Editorial: The Role of Opioid Receptors in Immune System Function

Editorial on the Research Topic
The Role of Opioid Receptors in Immune System Function

It has long been appreciated that opioids, such as morphine, exhibit anti-inflammatory activity. This led early on to the speculation that either cells of the nervous system influence the activities of the immune system, or that cells of the immune system express opioid receptors. Early studies with hematopoietic cells to determine the presence of opioid receptors were difficult to evaluate because these cells do not express the opioid receptors at levels which are expressed in the CNS. There are four opioid receptor types expressed by neuronal cells, µ (MOP), δ (DOP), κ (KOP), and a related receptor for the peptide nociception (NOP). Reports during the 1990s established that hematopoietic cells do, in fact, express each of the opioid receptor types, and the gene products which are expressed by these cells are identical to those expressed by cells of the nervous system (1–5). Indeed, the opioid receptors are widely expressed within both the central and peripheral nervous systems, and by both lymphoid and myeloid cells of the immune system.

It has become clear from a large volume of data that while the opioids have immunosuppressive activity for antibody responses, natural killer cell activity, phagocytic capacity, and other responses based on both in vivo and in vitro studies, carried out with both human and laboratory animals [reviewed in (6, 7)]. A large volume of literature shows that opioid drug abuse leads to greater susceptibility to viral and bacterial infections.
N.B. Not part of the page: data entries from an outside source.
(** * dagenslunch: the lunch-menu extractors, the assembler and the renderer
    of [build.py], embedded as Rocq functions.

    Python strings are sequences of Unicode code points ([pystr]); the
    BeautifulSoup tree is a rose tree of elements, text and comments; the
    regular expressions of the source are written as the backtracking
    matchers the [re] engine runs for them; the network and the clock are
    parameters of the functions that use them. *)

From Stdlib Require Import Ascii String List NArith Bool Arith Lia.
Import ListNotations.

Local Open Scope N_scope.

(** ** Python strings *)

Definition char := N.
Definition pystr := list char.

(** UTF-8 decoding of a source literal into its code points (sequences of
    one, two and three bytes, which cover every literal of [build.py]). *)
Fixpoint utf8_decode (bytes : list N) : pystr :=
  match bytes with
  | [] => []
  | b0 :: r0 =>
      if b0 <? 128 then b0 :: utf8_decode r0
      else if b0 <? 224 then
        match r0 with
        | b1 :: r1 => ((b0 - 192) * 64 + (b1 - 128)) :: utf8_decode r1
        | [] => []
        end
      else
        match r0 with
        | b1 :: b2 :: r2 =>
            ((b0 - 224) * 4096 + (b1 - 128) * 64 + (b2 - 128)) :: utf8_decode r2
        | _ => []
        end
  end.

Definition u (s : string) : pystr :=
  utf8_decode (map N_of_ascii (list_ascii_of_string s)).

Arguments u s%_string.

Definition SPACE : char := 32.
Definition LF : char := 10.
Definition CR : char := 13.

Definition char_in (c : char) (cs : pystr) : bool := existsb (N.eqb c) cs.

Definition is_empty {A} (l : list A) : bool :=
  match l with [] => true | _ => false end.

(** Truthiness of a Python sequence. *)
Definition truthy {A} (l : list A) : bool := negb (is_empty l).

(** [str.isspace] on one code point; also the class [\s] of [re] on [str]
    patterns. *)
Definition is_space (c : char) : bool :=
  ((9 <=? c) && (c <=? 13)) || ((28 <=? c) && (c <=? 32))
  || (c =? 133) || (c =? 160) || (c =? 5760)
  || ((8192 <=? c) && (c <=? 8202))
  || (c =? 8232) || (c =? 8233) || (c =? 8239) || (c =? 8287) || (c =? 12288).

(** The line boundaries of [str.splitlines] (CR LF counts as one). *)
Definition is_linebreak (c : char) : bool :=
  char_in c [10; 11; 12; 13; 28; 29; 30; 133; 8232; 8233].

(** [text.splitlines()]: [cur] is the line being read. *)
Fixpoint splitlines_from (cur : pystr) (s : pystr) : list pystr :=
  match s with
  | [] => if is_empty cur then [] else [cur]
  | c :: r =>
      if c =? CR then
        match r with
        | d :: r' =>
            if d =? LF then cur :: splitlines_from [] r'
            else cur :: splitlines_from [] r
        | [] => cur :: splitlines_from [] r
        end
      else if is_linebreak c then cur :: splitlines_from [] r
      else splitlines_from (cur ++ [c]) r
  end.

Definition splitlines (s : pystr) : list pystr := splitlines_from [] s.

(** [sep.join(parts)] *)
Fixpoint join (sep : pystr) (parts : list pystr) : pystr :=
  match parts with
  | [] => []
  | [p] => p
  | p :: rest => p ++ sep ++ join sep rest
  end.

(** [str.strip]: [p] tells the characters to remove at both ends. *)
Fixpoint lstrip_by (p : char -> bool) (s : pystr) : pystr :=
  match s with
  | [] => []
  | c :: r => if p c then lstrip_by p r else s
  end.

Definition rstrip_by (p : char -> bool) (s : pystr) : pystr :=
  rev (lstrip_by p (rev s)).

Definition strip_by (p : char -> bool) (s : pystr) : pystr :=
  rstrip_by p (lstrip_by p s).

(** [s.strip()] *)
Definition strip_ws (s : pystr) : pystr := strip_by is_space s.

(** [s.strip(chars)] *)
Definition strip_chars (chars : pystr) (s : pystr) : pystr :=
  strip_by (fun c => char_in c chars) s.

Definition starts_with (p s : pystr) : bool :=
  (fix go (p s : pystr) : bool :=
     match p, s with
     | [], _ => true
     | a :: p', b :: s' => (a =? b) && go p' s'
     | _ :: _, [] => false
     end) p s.

Definition pystr_eqb (a b : pystr) : bool :=
  (length a =? length b)%nat && starts_with a b.

(** ** The tables of the Unicode database the program relies on

    [str.upper], [str.lower], [str.capitalize], the character equivalence of
    [re.IGNORECASE] (pattern character, subject character) and the class
    [\d].  The program is stated over any such tables. *)
Class Unicode := {
  str_upper : pystr -> pystr;
  str_lower : pystr -> pystr;
  str_capitalize : pystr -> pystr;
  re_ieq : char -> char -> bool;
  is_digit : char -> bool
}.

(** The tables for text in Basic Latin and the Latin-1 Supplement.  There a
    letter has its two forms 32 apart, but for the sharp s, the y with
    diaeresis and the micro sign, whose upper-case forms lie outside or are
    two letters; [re.IGNORECASE] equates two characters of these blocks when
    their lower-case forms agree, and [\d] is the ten digits.  Code points
    beyond U+00FF are left as they are. *)
Module Latin1.

Definition is_lower_letter (c : char) : bool :=
  ((97 <=? c) && (c <=? 122))
  || ((224 <=? c) && (c <=? 254) && negb (c =? 247)).

Definition is_upper_letter (c : char) : bool :=
  ((65 <=? c) && (c <=? 90))
  || ((192 <=? c) && (c <=? 222) && negb (c =? 215)).

Definition upper_char (c : char) : pystr :=
  if is_lower_letter c then [c - 32]
  else if c =? 223 then [83; 83]
  else if c =? 255 then [376]
  else if c =? 181 then [924]
  else [c].

Definition lower_char (c : char) : char :=
  if is_upper_letter c then c + 32 else c.

(** The title-case form, which [str.capitalize] gives to the first
    character. *)
Definition title_char (c : char) : pystr :=
  if c =? 223 then [83; 115] else upper_char c.

Definition capitalize (s : pystr) : pystr :=
  match s with
  | [] => []
  | c :: r => title_char c ++ map lower_char r
  end.

Definition ieq (a b : char) : bool := lower_char a =? lower_char b.

Definition digit (c : char) : bool := (48 <=? c) && (c <=? 57).

End Latin1.

#[export] Instance latin1 : Unicode := {|
  str_upper := flat_map Latin1.upper_char;
  str_lower := map Latin1.lower_char;
  str_capitalize := Latin1.capitalize;
  re_ieq := Latin1.ieq;
  is_digit := Latin1.digit
|}.

(** ** Regular-expression plumbing

    [re.sub(pattern, repl, s)]: the scan tries the pattern at the current
    position; a match is replaced and the scan resumes after it, otherwise
    the character is copied and the scan moves one position on.  A matcher
    takes the text at the current position and returns the text after the
    match.  None of the patterns substituted in [build.py] matches the empty
    string, so a match always consumes, and the length of the subject is
    enough fuel. *)
Fixpoint re_sub_loop (m : pystr -> option pystr) (repl : pystr)
         (fuel : nat) (s : pystr) : pystr :=
  match fuel with
  | O => s
  | S fuel' =>
      match s with
      | [] => []
      | c :: r =>
          match m s with
          | Some rest => repl ++ re_sub_loop m repl fuel' rest
          | None => c :: re_sub_loop m repl fuel' r
          end
      end
  end.

Definition re_sub (m : pystr -> option pystr) (repl s : pystr) : pystr :=
  re_sub_loop m repl (length s) s.

(** The pattern [\s+]: one whitespace character, then greedily all that
    follow. *)
Definition match_ws_plus (s : pystr) : option pystr :=
  match s with
  | c :: r => if is_space c then Some (lstrip_by is_space r) else None
  | [] => None
  end.

(** The patterns [\s*/\s*] and [\s*\|\s*]: the greedy [\s*] takes the whole
    run of whitespace; giving characters back cannot help, since the
    character that would then be compared with the separator is whitespace. *)
Definition match_sep (sep : char) (s : pystr) : option pystr :=
  match lstrip_by is_space s with
  | c :: r => if c =? sep then Some (lstrip_by is_space r) else None
  | [] => None
  end.

(** ** The Text Normalizer *)

Definition STRIP_CHARS : pystr := Eval vm_compute in u " •*-–—. ".

Definition clean_line (ln : pystr) : pystr :=
  strip_chars STRIP_CHARS (re_sub match_ws_plus [SPACE] ln).

Definition clean_lines (text : pystr) : list pystr :=
  let lines := map clean_line (splitlines text) in
  filter truthy lines.

(** ** The parsed document

    What BeautifulSoup hands to the extractors: elements with a name and
    children, text nodes ([NavigableString]) and comments, which
    [find_all(text=True)] returns and [get_text] leaves out.  An [element]
    is a node seen at its place in the tree, with the siblings that follow
    it; the document is the root element. *)
#[local] Set Warnings "-register-all".

Inductive node :=
| Tag (name : string) (children : list node)
| NavigableString (text : pystr)
| Comment (text : pystr).

Record element := mkElement { el_node : node; el_after : list node }.

Definition document (contents : list node) : node := Tag "[document]" contents.

(** [el.name]: [None] for a string. *)
Definition el_name (e : element) : option string :=
  match el_node e with
  | Tag n _ => Some n
  | _ => None
  end.

Definition name_in (names : list string) (e : element) : bool :=
  match el_name e with
  | Some n => existsb (String.eqb n) names
  | None => false
  end.

(** [el.find_next_sibling()]: the next sibling that is an element. *)
Fixpoint next_tag (siblings : list node) : option element :=
  match siblings with
  | [] => None
  | n :: r =>
      match n with
      | Tag _ _ => Some (mkElement n r)
      | _ => next_tag r
      end
  end.

Definition find_next_sibling (e : element) : option element :=
  next_tag (el_after e).

(** The descendants of a node, in document order. *)
Fixpoint descendants (n : node) : list element :=
  match n with
  | Tag _ children =>
      (fix walk (l : list node) : list element :=
         match l with
         | [] => []
         | c :: r => mkElement c r :: descendants c ++ walk r
         end) children
  | _ => []
  end.

(** [root.find_all(names)] *)
Definition find_all (names : list string) (root : node) : list element :=
  filter (name_in names) (descendants root).

(** [soup.find_all(text=True)], each string with its [.parent]. *)
Fixpoint strings_with_parent (n : node) (after : list node)
  : list (pystr * element) :=
  match n with
  | Tag _ children =>
      (fix walk (l : list node) : list (pystr * element) :=
         match l with
         | [] => []
         | c :: r =>
             match c with
             | Tag _ _ => strings_with_parent c r ++ walk r
             | NavigableString s => (s, mkElement n after) :: walk r
             | Comment s => (s, mkElement n after) :: walk r
             end
         end) children
  | _ => []
  end.
Definition hex (b : N) : string :=
  String (hex_digit (b / 16)) (String (hex_digit (b mod 16)) EmptyString).

(** [repr(s)]: the text between quotes, with the quote, the backslash
    and what cannot be printed escaped.  Beyond Latin-1 every character
    is taken to be printable. *)
Definition quote : ascii := ascii_of_nat 39.
Definition double_quote : ascii := ascii_of_nat 34.
Definition backslash : ascii := ascii_of_nat 92.

Definition escaped (delimiter : ascii) (c : N * string) : string :=
  if (c.1 =? byte backslash)%N || (c.1 =? byte delimiter)%N
  then String backslash c.2
  else if (c.1 =? 9)%N then String backslash "t"
  else if (c.1 =? 10)%N then String backslash "n"
  else if (c.1 =? 13)%N then String backslash "r"
  else if (c.1 <? 32)%N || (127 <=? c.1)%N && (c.1 <=? 160)%N || (c.1 =? 173)%N
  then String backslash (String "x" (hex c.1))
  else c.2.

Definition repr (s : string) : string :=
  let delimiter :=
    if has_char quote s && negb (has_char double_quote s) then double_quote else quote in
  String delimiter
    (String.concat EmptyString (escaped delimiter <$> chars s)
     +:+ String delimiter EmptyString).

End Str.

(** ** The world the script runs in *)

Inductive node : Type :=
  | File (content : string)
  | Dir.

Inductive errno : Type := ENOENT | EEXIST | ENOTDIR | EISDIR.

(** The exceptions the script can meet.  [OSError] stands for its
    subclasses ([FileNotFoundError], [FileExistsError],
    [NotADirectoryError], [IsADirectoryError]), told apart by [errno]. *)
Inductive exn : Type :=
  | OSError (code : errno) (p : list string)
  | UnicodeDecodeError (error : Str.decode_error)
  | EOFError
  | IndexError
  | KeyboardInterrupt
  | SystemExit (status : nat).

(** What the console hands to one call of [input]. *)
Inductive console_input : Type :=
  | Line (text : string)
  | CtrlC.

(** The helpers [print_header], [print_success], ... wrap a text in ANSI
    colours and a glyph; a printed message is kept as its style and its
    text. *)
Inductive style : Type :=
  | Header | Success | Failure | Info | Warning | Plain | Prompt.

Record datetime : Type := mkDate { year : nat; month : nat; day : nat }.

Record world : Type := mkWorld {
  fs : gmap (list string) node;
  stdin : list console_input;
  stdout : list (style * string);
  written : list (list string * string);
  clock : datetime
}.

Definition set_fs (m : gmap (list string) node) (w : world) : world :=
  mkWorld m (stdin w) (stdout w) (written w) (clock w).

Inductive outcome (A : Type) : Type :=
  | Ok (a : A) (w : world)
  | Raise (e : exn) (w : world).
Arguments Ok {A} a w.
Arguments Raise {A} e w.

Definition M (A : Type) : Type := world → outcome A.

Global Instance M_ret : MRet M := λ A a w, Ok a w.
Global Instance M_bind : MBind M := λ A B f m w,
  match m w with
  | Ok a w' => f a w'
  | Raise e w' => Raise e w'
  end.

Definition raise {A : Type} (e : exn) : M A := λ w, Raise e w.

Definition print (st : style) (text : string) : M unit := λ w,
  Ok () (mkWorld (fs w) (stdin w) (stdout w ++ [(st, text)]) (written w) (clock w)).

(** [input(prompt)]: the prompt is printed, one pending input is consumed.
    An exhausted console raises [EOFError]. *)
Definition after_input (prompt : string) (w : world) : world :=
  mkWorld (fs w) (tail (stdin w)) (stdout w ++ [(Prompt, prompt)]) (written w) (clock w).

Definition input (prompt : string) : M string := λ w,
  let w' := after_input prompt w in
  match stdin w with
  | [] => Raise EOFError w'
  | Line text :: _ => Ok text w'
  | CtrlC :: _ => Raise KeyboardInterrupt w'
  end.

(** *** Paths and the file system *)

Module Path.

(** [str(path)] *)
Definition str (p : list string) : string := Str.join "/" p.

(** [path.parent] *)
Definition parent (p : list string) : list string := removelast p.

(** The proper and improper ancestors of [p] below the root, the
    shortest first: [take 1 p; take 2 p; ...; p]. *)
Fixpoint ancestors_from (base : list string) (rest : list string) : list (list string) :=
  match rest with
  | [] => []
  | c :: rest' => (base ++ [c]) :: ancestors_from (base ++ [c]) rest'
  end.

Definition ancestors (p : list string) : list (list string) := ancestors_from [] p.

Definition lookup_node (m : gmap (list string) node) (p : list string) : option node :=
  match p with
  | [] => Some Dir
  | _ => m !! p
  end.

(** [path.exists()] *)
Definition exists_ (m : gmap (list string) node) (p : list string) : bool :=
  bool_decide (is_Some (lookup_node m p)).

(** [path.is_dir()] *)
Definition is_dir (m : gmap (list string) node) (p : list string) : bool :=
  match lookup_node m p with
  | Some Dir => true
  | _ => false
  end.

(** [path.is_file()] *)
Definition is_file (m : gmap (list string) node) (p : list string) : bool :=
  match lookup_node m p with
  | Some (File _) => true
  | _ => false
  end.

(** [path.mkdir(parents=True, exist_ok=True)]: every ancestor that is
    missing becomes a directory, those that are directories stay; a
    regular file in the way is an error that leaves the tree alone. *)
Definition dirs_of (p : list string) : gmap (list string) node :=
  list_to_map ((λ q, (q, Dir)) <$> ancestors p).

Definition mkdir (p : list string) : M unit := λ w,
  match List.find (is_file (fs w)) (ancestors p) with
  | Some q => Raise (OSError (if decide (q = p) then EEXIST else ENOTDIR) p) w
  | None => Ok () (set_fs (fs w ∪ dirs_of p) w)
  end.

(** The error of reaching for [p] when its parent is no directory: a
    regular file on the way down is not a directory, otherwise a name
    on the way is missing. *)
Definition missing_error (m : gmap (list string) node) (p : list string) : exn :=
  if existsb (is_file m) (ancestors (parent p))
  then OSError ENOTDIR p
  else OSError ENOENT p.

(** The errors of opening or creating [p] that come from its parent. *)
Definition parent_error (m : gmap (list string) node) (p : list string) : option exn :=
  if is_dir m (parent p) then None else Some (missing_error m p).

(** [open(p, "r", encoding="utf-8").read()]: the bytes of the file are
    decoded and the line ends are made [LF]. *)
Definition read_text (p : list string) : M string := λ w,
  match lookup_node (fs w) p with
  | Some (File content) =>
      match Str.first_error content with
      | Some error => Raise (UnicodeDecodeError error) w
      | None => Ok (Str.universal_newlines content) w
      end
  | Some Dir => Raise (OSError EISDIR p) w
  | None => Raise (missing_error (fs w) p) w
  end.

(** [open(p, "w", encoding="utf-8").write(content)] *)
Definition write_text (p : list string) (content : string) : M unit := λ w,
  match lookup_node (fs w) p with
  | Some Dir => Raise (OSError EISDIR p) w
  | _ =>
      match parent_error (fs w) p with
      | Some e => Raise e w
      | None =>
          Ok () (mkWorld (<[p := File content]> (fs w)) (stdin w) (stdout w)
                         (written w ++ [(p, content)]) (clock w))
      end
  end.

(** [path.touch()]: an existing node only has its times bumped, a
    missing one is created as an empty file. *)
Definition touch (p : list string) : M unit := λ w,
  match lookup_node (fs w) p with
  | Some _ => Ok () w
  | None =>
      match parent_error (fs w) p with
      | Some e => Raise e w
      | None => Ok () (set_fs (<[p := File EmptyString]> (fs w)) w)
      end
  end.

(** The entries of the directory [p], in the order the file system
    hands them out (here: the order of the map). *)
Definition iterdir (m : gmap (list string) node) (p : list string) : list (list string) :=
  filter (λ q, parent q = p ∧ q ≠ []) (map_to_list m).*1.

(** [path.rglob("*")]: every entry strictly below [p]. *)
Definition rglob (m : gmap (list string) node) (p : list string) : list (list string) :=
  filter (λ q, p `prefix_of` q ∧ q ≠ p) (map_to_list m).*1.

(** [q.relative_to(p)] for [q] below [p] *)
Definition relative_to (p q : list string) : list string := List.skipn (length p) q.

End Path.

(** ** The framework registry *)

Record FrameworkConfig : Type := mkFramework {
  name : string;
  display_name : string;
  language : string;
  framework : string;
  package_manager : string;
  test_framework : string;
  coverage_tool : string;
  docker_image : string;
  language_version : string;
  description : string
}.

(** The dictionary [FRAMEWORKS], in insertion order (the order counts for
    the numbered interactive selection). *)
Definition FRAMEWORKS : list (string * FrameworkConfig) := [
  ("python-fastapi",
   mkFramework "python-fastapi" "Python + FastAPI" "Python" "FastAPI" "Poetry"
     "pytest" "pytest-cov" "python:3.11-slim" "3.11.x"
     "Modern Python web API with FastAPI, Poetry, and pytest");
  ("typescript-nodejs",
   mkFramework "typescript-nodejs" "TypeScript + Node.js + Express" "TypeScript"
     "Express" "npm/yarn" "Jest" "Istanbul" "node:20-alpine" "5.3+"
     "TypeScript backend with Express, Jest, and ESLint");
  ("python-behave",
   mkFramework "python-behave" "Python + Behave (BDD)" "Python" "Behave" "Poetry"
     "Behave + pytest" "coverage.py" "python:3.11-slim" "3.11.x"
     "Behavior-driven development with Behave and Python")
].
(** ** C6: termination and the rows that are written *)

(** The invocations of calcRowDims on a non-empty row are exactly as many as
    the rows it writes. *)
Lemma calcRowDims_calls_exact row_ rowNum s :
  row_ <> [] ->
  forall budget,
    calcRowDims_calls budget row_ rowNum s
    = if (rowCount row_ <=? budget)%nat then Some (calcRowDims row_ rowNum s) else None.
Proof.
  pattern row_, rowNum, s, (calcRowDims row_ rowNum s).
  apply calcRowDims_induction; clear row_ rowNum s.
  - intros rowNum s Hne. congruence.
  - intros row_ rowNum s s' Hne E _ budget.
    pose proof (calcRowDims_body_flag row_ rowNum s) as Hflag.
    rewrite E in Hflag. cbn [snd] in Hflag. symmetry in Hflag.
    rewrite (rowCount_stop _ Hne Hflag).
    destruct budget as [| budget]; [reflexivity |]. cbn [calcRowDims_calls].
    destruct row_ as [| r rs]; [congruence |]. rewrite E. reflexivity.
  - intros row_ rowNum s s' Hne E IH _ budget.
    pose proof (calcRowDims_body_flag row_ rowNum s) as Hflag.
    rewrite E in Hflag. cbn [snd] in Hflag. symmetry in Hflag.
    destruct (rowCount_recurse _ Hflag) as (_ & Hch & ->).
    pose proof (calcRowDims_body_row row_ rowNum s) as Hrow.
    rewrite E in Hrow. cbn [fst] in Hrow.
    destruct budget as [| budget]; [reflexivity |]. cbn [calcRowDims_calls].
    destruct row_ as [| r rs]; [congruence |]. rewrite E, Hrow.
    rewrite IH.
    + reflexivity.
    + destruct (childrenOf (r :: rs)); [congruence | discriminate].
Qed.

(** The recursion of lines 315-317: calcRowDims goes on to the next row
    exactly when a node of the row it has just filled has a child. *)
Lemma calcRowDims_recursion row_ rowNum s :
  row_ <> [] ->
  calcRowDims row_ rowNum s =
  if existsb hasChild (row_get (row (fst (calcRowDims_body row_ rowNum s))) rowNum)
  then calcRowDims (map Some (row_get (row (fst (calcRowDims_body row_ rowNum s))) rowNum))
         (S rowNum) (fst (calcRowDims_body row_ rowNum s))
  else fst (calcRowDims_body row_ rowNum s).
Proof.
  intros Hne. rewrite calcRowDims_step. destruct row_ as [| r rs]; [congruence |].
  assert (Hflag : existsb hasChild
                    (row_get (row (fst (calcRowDims_body (r :: rs) rowNum s))) rowNum)
                  = snd (calcRowDims_body (r :: rs) rowNum s))
    by now rewrite calcRowDims_body_row, calcRowDims_body_flag.
  rewrite Hflag.
  now destruct (calcRowDims_body (r :: rs) rowNum s) as [s' [|]].
Qed.

Lemma calcRowDims_root_rows o s :
  length (row (calcRowDims [o] 0 s)) = Nat.max (length (row s)) (Nat.max 1 (depth o)) /\
  (forall j, (Nat.max 1 (depth o) <= j)%nat ->
             row_get (row (calcRowDims [o] 0 s)) j = row_get (row s) j /\
             dims (calcRowDims [o] 0 s) j = dims s j) /\
  (forall k, (k < Nat.max 1 (depth o))%nat ->
             row_get (row (calcRowDims [o] 0 s)) k = rowAt [o] k).
Proof.
  destruct (calcRowDims_spec [o] 0 s) as [_ Hl Hout Hin]. rewrite rowCount_root in *.
  split; [| split].
  - rewrite Hl. destruct (Nat.max 1 (depth o)) eqn:E; [lia | reflexivity].
  - intros j Hj. destruct (Hout j) as [Hd Hr]; [right; lia | now split].
  - intros k Hk. now destruct (Hin k Hk) as [Hr _].
Qed.

(** C6 (amended): calcRowDims terminates; on the tree rooted at [o] it makes
    max(1, depth) nested invocations, so at most depth recursive calls; it
    goes on to the next row only when a node of the current row has a child;
    it writes the rows 0 .. max(1, depth) - 1, row [k] holding the nodes at
    depth [k + 1], and no entry at or beyond index max(1, depth).  Row 0 is
    always written, also for a root without children. *)
Theorem calcRowDims_terminates_within_depth o s :
  calcRowDims_calls (Nat.max 1 (depth o)) [o] 0 s = Some (calcRowDims [o] 0 s) /\
  (forall budget, (budget < Nat.max 1 (depth o))%nat ->
                  calcRowDims_calls budget [o] 0 s = None) /\
  (Nat.max 1 (depth o) - 1 <= depth o)%nat /\
  length (row (calcRowDims [o] 0 s)) = Nat.max (length (row s)) (Nat.max 1 (depth o)) /\
  (forall j, (Nat.max 1 (depth o) <= j)%nat ->
             row_get (row (calcRowDims [o] 0 s)) j = row_get (row s) j /\
             dims (calcRowDims [o] 0 s) j = dims s j) /\
  (forall k, (k < Nat.max 1 (depth o))%nat ->
             row_get (row (calcRowDims [o] 0 s)) k = rowAt [o] k) /\
  (forall row_ rowNum s',
      row_ <> [] ->
      calcRowDims row_ rowNum s' =
      if existsb hasChild (row_get (row (fst (calcRowDims_body row_ rowNum s'))) rowNum)
      then calcRowDims
             (map Some (row_get (row (fst (calcRowDims_body row_ rowNum s'))) rowNum))
             (S rowNum) (fst (calcRowDims_body row_ rowNum s'))
      else fst (calcRowDims_body row_ rowNum s')).
Proof.
  assert (Hne : [o] <> []) by discriminate.
  split.
  { rewrite (calcRowDims_calls_exact [o] 0%nat s Hne), rowCount_root, Nat.leb_refl. reflexivity. }
  split.
  { intros budget Hb. rewrite (calcRowDims_calls_exact [o] 0%nat s Hne), rowCount_root.
    destruct (Nat.leb_spec (Nat.max 1 (depth o)) budget); [lia | reflexivity]. }
  split; [lia |].
  destruct (calcRowDims_root_rows o s) as (Hl & Hout & Hin).
  repeat split; try assumption; try apply Hout; try assumption.
  intros row_ rowNum s'. apply calcRowDims_recursion.
Qed.

Lemma calcRowDims_terminates_within_depth_witness :
  calcRowDims_calls 2 [Some nodeR] 0 sampleStart
  = Some (calcRowDims [Some nodeR] 0 sampleStart).
Proof.
  exact (proj1 (calcRowDims_terminates_within_depth (Some nodeR) sampleStart)).
Defined.

(** C6 as stated fails on a root without children: its depth is 0, yet the
    entry at index 0 of the row array is written. *)
Lemma leaf_root_writes_row_0 :
  depth (Some (Node 10 0%nat None None)) = 0%nat /\
  ~ (length (row (calcRowDims [Some (Node 10 0%nat None None)] 0 (newLayout sampleBounds)))
     <= depth (Some (Node 10 0%nat None None)))%nat.
Proof.
  split; [reflexivity |].
  destruct (calcRowDims_root_rows (Some (Node 10 0%nat None None)) (newLayout sampleBounds))
    as (Hl & _).
  rewrite Hl. cbn. lia.
Qed.

(** ** The rows of an instance that holds no rows of an earlier, deeper run *)

Lemma execute_rows_fresh s :
  (length (row s) <= Nat.max 1 (depth (node s)))%nat ->
  row (execute_rows s) = treeRows (node s).
Proof.
  intros Hlen.
  destruct (calcRowDims_root_rows (node (execute_center s)) (execute_center s))
    as (Hl & _ & Hin).
  change (calcRowDims _ _ _) with (execute_rows s) in Hl, Hin.
  change (node (execute_center s)) with (node s) in Hl, Hin.
  change (row (execute_center s)) with (row s) in Hl.
  unfold treeRows. apply (nth_ext _ _ [] []).
  - rewrite length_map, length_seq, Hl. lia.
  - intros i Hi. rewrite Hl in Hi.
    assert (Hi' : (i < Nat.max 1 (depth (node s)))%nat) by lia.
    change (nth i (row (execute_rows s)) []) with (row_get (row (execute_rows s)) i).
    rewrite (Hin i Hi').
    rewrite (nth_indep _ [] (rowAt [node s] 0)) by (rewrite length_map, length_seq; exact Hi').
    rewrite (map_nth (rowAt [node s])), seq_nth by exact Hi'. reflexivity.
Qed.

Lemma setLocations_fields s :
  row (setLocations s) = row s /\ theta (setLocations s) = theta s /\
  rowRadi (setLocations s) = rowRadi s /\ centerX (setLocations s) = centerX s /\
  centerY (setLocations s) = centerY s /\ root (setLocations s) = root s.
Proof. rewrite setLocations_closed. repeat split. Qed.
It is particularly notable that intravenous administration of heroin represents a primary route of HIV infection (approximately 10% of cases worldwide). The resulting pathology following the combination of HIV infection and chronic opioids are particularly evident in organ systems including the CNS and the lungs. The opiate abuse promotes the progression of the pathology associated with HIV infection, and there is evidence that this is due to the combined impact of the chronic opiate exposure and the inflammatory effects of the HIV infection (8). Chronic opioid abuse, particularly with chronic intravenous self-administration, activates peripheral and central mu opioid receptors (MOR), leading to an inflammatory reaction in both the brain and lungs. Moreover, chronic opioid use in the HIV-infected individual exacerbates the inflammation in the brain, as well as inflammation in the lungs resulting in obstructive lung disease.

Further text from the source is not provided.